(Information supplied Opens)

Lemma strategies_agree_witness :
  exists rs c1' c2',
    Workload.invoke_all POCO_OS_WINDOWS_NT
      [Workload.call_dec_postfix; Workload.call_operator_not] 1 = Returned (rs, c1')
    /\ Workload.invoke_all POCO_OS_OTHER
         [Workload.call_dec_postfix; Workload.call_operator_not]
         (Generic.mkImpl false 1) = Returned (rs, c2').
Proof.
  assert (Hq1 : AtomicCounter.quiescent POCO_OS_WINDOWS_NT 1).
  { split; [ split; vm_compute; discriminate | exact I ]. }
  assert (Hq2 : AtomicCounter.quiescent POCO_OS_OTHER (Generic.mkImpl false 1)).
  { split; [ split; vm_compute; discriminate | reflexivity ]. }
  destruct (strategies_agree POCO_OS_WINDOWS_NT POCO_OS_OTHER
              [Workload.call_dec_postfix; Workload.call_operator_not]
              1 (Generic.mkImpl false 1) Hq1 Hq2 eq_refl)
    as (rs & c1' & c2' & E1 & E2 & _).
  exists rs, c1', c2'. split; assumption.
Defined.


(** A thread that runs one call alone goes through the steps of the member
    function: it ends with the result and the counter the function returns. *)
Lemma workload_lone_call (os : POCO_OS) (m : Workload.method) (v : Z) :
  exists r c',
    Workload.invoke os m (AtomicCounter.construct_init os v) = Returned (r, c')
    /\ Workload.results (Workload.execute os v [[m]] [0; 0; 0; 0; 0]%nat) = [[(m, r)]]
    /\ Workload.final_value (Workload.execute os v [[m]] [0; 0; 0; 0; 0]%nat)
       = AtomicCounter.stored os c'.
Proof. destruct os; destruct m; do 2 eexists; repeat split. Qed.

(Information supplied Closes)

Task item:
Only the lines from the one with "Workload.invoke os m" through the last line of the material above are to be duplicated, exactly and with both ends kept.

Written solution:
    Workload.invoke os m (AtomicCounter.construct_init os v) = Returned (r, c')
    /\ Workload.results (Workload.execute os v [[m]] [0; 0; 0; 0; 0]%nat) = [[(m, r)]]
    /\ Workload.final_value (Workload.execute os v [[m]] [0; 0; 0; 0; 0]%nat)
       = AtomicCounter.stored os c'.
Proof. destruct os; destruct m; do 2 eexists; repeat split. Qed.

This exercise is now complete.